Thursday 4 April 2013

A pilgrim's progress

Nostalgia time! Today, I wanted to reflect on the years I spent in my church's youth group. I was only there for about three years, but it greatly influenced my adolescent life and the way I eventually formed my identity as a Christian woman. To this day, I do think that the people I spent my time with there and the experiences I had were some of the most inspirational of my youth. Youth group was the first place I felt like I actually belonged, where I wasn't being judged, where I was loved and accepted to a certain degree. Looking back on that time, I see that it wasn't all as perfect as I thought it was. Many of the things I learnt back then I definitely do not see eye to eye with now. Such as the following...

Bullshit things that I believed in as a youth group girl:

1. That Lucy Pevensie > Susan Pevensie.


Because Lucy stays loyal to Narnia and Aslan, while Susan forgets about Narnia, thus growing farther from Aslan. She gets distracted by clothes, boys, and regular things that older girls get into. If you haven't figured it out already, Aslan represents God. You don't want to be known as the girl who picked dresses and shoes over God.

2. That I would one day marry one of the guys from Hillsong United.


It didn't matter that they were quite a few years older or that they lived all the way across the planet in Australia. If you were in youth group, and you were into boys, you probably had a crush on at least one of these guys at one point or another.

3. That Captivating was the best and most accurate book written about women. Ever.



This book told me everything I ever wanted and needed to know about my utmost hidden desires as a woman. That a) I desired to be rescued by a man, b) I desired to be recognized as beautiful in a man's eyes and c) A man is basically also a metaphor for God.

4. That abstinence made me more valuable.


Because a pure body was the greatest gift I could give to my future husband. Besides children. If I had sex before marriage, I would be indirectly cheating on my future husband. It didn't matter if the person I had sex with would eventually be my husband. And since cheating = adultery. And adultery = official sin from the ten commandments, then abstinence = my best bet and only option. 

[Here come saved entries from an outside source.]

(** * cluster.py: plan construction and plan execution

    A shallow embedding of [src/cluster.py]: the renumbering of raw cluster
    labels ([build_plan_live]), the execution of a plan on a file tree
    ([distribute_to_folders]) and the coordinator that threads the cluster-id
    cursor through sibling subfolders ([process_group_folder]).

    Python integers are [Z]; a [dict] is a [gmap], a [set] a [gset];
    [pathlib.Path] values are lists of components; the file tree is a finite
    map from paths to nodes; exceptions and the mutable world (file tree and
    console log) are threaded by a small state-and-exception monad.

    The progress callbacks are absent ([progress_callback=None], the way
    [process_group_folder] calls both functions).  Of the [print] calls only
    those of the [except] handlers are recorded; the calls to the analysis
    libraries are recorded next to them, so that one can say which calls a
    run has made.  Detection scores are binary64 floats, compared as Python
    compares them. *)

From Stdlib Require Import Floats.
From stdpp Require Import gmap strings list fin_maps sorting pretty.

Local Open Scope Z_scope.

(** ** Python containers *)

(** [sorted(s)] for a set [s] of integers. *)
Definition sorted_set (s : gset Z) : list Z := merge_sort Z.le (elements s).

(** A dict comprehension [{k: v for ...}]: bindings are inserted from left to
    right, so a later binding of a key replaces an earlier one. *)
Definition dict_of {K V} `{Countable K} (l : list (K * V)) : gmap K V :=
  foldl (λ m kv, <[kv.1 := kv.2]> m) ∅ l.

(** [{x: f(idx) for idx, x in enumerate(l)}]. *)
Definition enumerate_dict (f : nat → Z) (l : list Z) : gmap Z Z :=
  dict_of (imap (λ idx x, (x, f idx)) l).
Lemma negative_ale_is_low_witness :
  calculate_risk_level (init 1000 (-1) (1 # 2) 20000) (-10000) = Low /\
  risk_level (calculate (init 1000 (-1) (1 # 2) 20000)) = "Low"%string.
Proof.
  destruct negative_ale_is_low as (H1 & H2 & _).
  split.
  - apply H1. vm_compute. reflexivity.
  - apply H2. vm_compute. reflexivity.
Defined.

End Buckets.

(** ** The simulator: order statistics *)

Section Order.
Import FAIRCalculator.

#[global] Instance Qle_total : Total Qle.
Proof.
  intros x y. destruct (Qlt_le_dec x y) as [H | H]; [left | right]; lra.
Qed.

#[global] Instance Qle_transitive : Transitive Qle := Qle_trans.


Lemma sort_perm a : Permutation (np.sort a) a.
Proof. apply merge_sort_Permutation. Qed.

Lemma length_sort a : length (np.sort a) = length a.
Proof. apply Permutation_length, sort_perm. Qed.













Lemma fold_min_le_acc xs x : fold_left Qmin xs x <= x.
Proof.
  revert x. induction xs as [| y xs IH]; intros x; simpl; [apply Qle_refl |].
  eapply Qle_trans; [apply IH | apply Q.le_min_l].
Qed.

Lemma fold_min_le xs x y : In y (x :: xs) -> fold_left Qmin xs x <= y.
Proof.
  revert x. induction xs as [| z xs IH]; intros x [<- | Hy]; simpl.
  - apply Qle_refl.
  - destruct Hy.
  - eapply Qle_trans; [apply fold_min_le_acc | apply Q.le_min_l].
  - destruct Hy as [<- | Hy].
    + eapply Qle_trans; [apply fold_min_le_acc | apply Q.le_min_r].
    + apply IH. right. assumption.
Qed.

Lemma fold_max_ge_acc xs x : x <= fold_left Qmax xs x.
Proof.
  revert x. induction xs as [| y xs IH]; intros x; simpl; [apply Qle_refl |].
  eapply Qle_trans; [apply Q.le_max_l | apply IH].
Qed.

Lemma fold_max_ge xs x y : In y (x :: xs) -> y <= fold_left Qmax xs x.
Proof.
  revert x. induction xs as [| z xs IH]; intros x [<- | Hy]; simpl.
  - apply Qle_refl.
  - destruct Hy.
  - eapply Qle_trans; [apply Q.le_max_l | apply fold_max_ge_acc].
  - destruct Hy as [<- | Hy].
    + eapply Qle_trans; [apply Q.le_max_r | apply fold_max_ge_acc].
    + apply IH. right. assumption.
Qed.


End Order.

Section Percentiles.
Import FAIRCalculator.



End Percentiles.

(** ** The simulator on constant outcome vectors *)

Section Constant.
Import FAIRCalculator.

Lemma random_uniform_degenerate c size rs xs rs' :
  np.random_uniform c c size rs = (inr xs, rs') -> constant c xs.
Proof.
  unfold np.random_uniform. destruct (size <? 0)%Z; [discriminate |].
  intros [= <- _]. apply List.Forall_forall. intros x Hx.
  apply in_map_iff in Hx as (i & <- & _). ring.
Qed.

Lemma multiply_constant a b xs ys :
  constant a xs -> constant b ys -> constant (a * b) (np.multiply xs ys).
Proof.
  unfold np.multiply. intros Hx. revert ys.
  induction Hx as [| x xs Hx _ IH]; intros ys Hy; [constructor |].
  destruct Hy as [| y ys Hy Hys]; [constructor |].
  simpl. constructor; [rewrite Hx, Hy; reflexivity | apply IH; assumption].
Qed.

Lemma sum_constant c xs : constant c xs -> np.sum xs == c * np.size xs.
Proof.
  unfold np.sum, np.size. induction 1 as [| x xs Hx _ IH].
  - simpl. ring.
  - cbn [fold_right length]. rewrite Nat2Z.inj_succ. unfold Z.succ.
    rewrite inject_Z_plus, IH, Hx. change (inject_Z 1) with 1. ring.
Qed.

Lemma size_pos xs : xs <> [] -> 0 < np.size xs.
Proof.
  intros H. destruct xs as [| x xs]; [contradiction |].
  unfold np.size. change 0 with (inject_Z 0). rewrite <- Zlt_Qlt.
  simpl length. lia.
Qed.

Lemma mean_constant c xs : xs <> [] -> constant c xs -> np.mean xs == c.
Proof.
  intros Hne Hc. unfold np.mean. rewrite (sum_constant c xs Hc).
  pose proof (size_pos xs Hne). field. lra.
Qed.

Lemma mean_zero xs : constant 0 xs -> np.mean xs == 0.
Proof.
  intros Hc. unfold np.mean. rewrite (sum_constant 0 xs Hc).
  unfold Qdiv. ring.
Qed.

Lemma sort_constant c xs : constant c xs -> constant c (np.sort xs).
Proof.
  intros H. rewrite List.Forall_forall in *. intros x Hx.
  apply H. apply (Permutation_in _ (sort_perm xs)). assumption.
Qed.

Lemma nth_constant c (s : list Q) i :
  constant c s -> (i < length s)%nat -> nth i s 0 == c.
Proof.
  intros H Hi. rewrite List.Forall_forall in H. apply H, nth_In. assumption.
Qed.

Lemma median_constant c xs : xs <> [] -> constant c xs -> np.median xs == c.
Proof.
  intros Hne Hc. unfold np.median.
  pose proof (sort_constant c xs Hc) as Hs.
  assert (Hn : (0 < length (np.sort xs))%nat).
  { rewrite length_sort. destruct xs; [contradiction | simpl; lia]. }
  assert (Hh : (length (np.sort xs) / 2 < length (np.sort xs))%nat)
    by (apply Nat.div_lt; lia).
  destruct (Nat.even _).
  - rewrite !(nth_constant c) by (assumption || lia). field.
  - apply nth_constant; assumption.
Qed.

Lemma fold_min_constant c xs x :
  x == c -> constant c xs -> fold_left Qmin xs x == c.
Proof.
  intros Hx Hc. revert x Hx.
  induction Hc as [| y xs Hy _ IH]; intros x Hx; simpl; [assumption |].
  apply IH. destruct (Q.min_spec x y) as [[_ E] | [_ E]]; rewrite E; assumption.
Qed.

5. That if I truly respected men, I would dress modestly so as not to provoke them into doing something to me that they would regret later.


Never mind men respecting women. My self-respect as a woman was ultimately tied to how men saw me. My identity, my value, my moral character, even my personal safety, could be measured by the length of my skirt. Short skirts led to sex before marriage, causing not only me to sin, but the boy I was with to sin. My sin and his would be my fault for dressing provocatively in the first place.

6. That boys don't like girls who look like boys.


As a tomboy teenager who was attracted to guys, I was basically fucked.  

7. That I would never fall in love with a woman.



It just wasn't an option and it never actually crossed my mind, despite the obvious signs that pointed at this someday happening to me. If you loved God and you put Him first, then He could help you overcome anything. Even love for the wrong person.

This post might seem bitter, but it really isn't. I loved my time in that church and I will always appreciate the people that I met there. Despite the pseudo brain-washing, youth group did help me come to terms with everything that I wasn't, and everything that I didn't believe in. I thought my journey of self-discovery happened in youth group, but really, it happened after I left.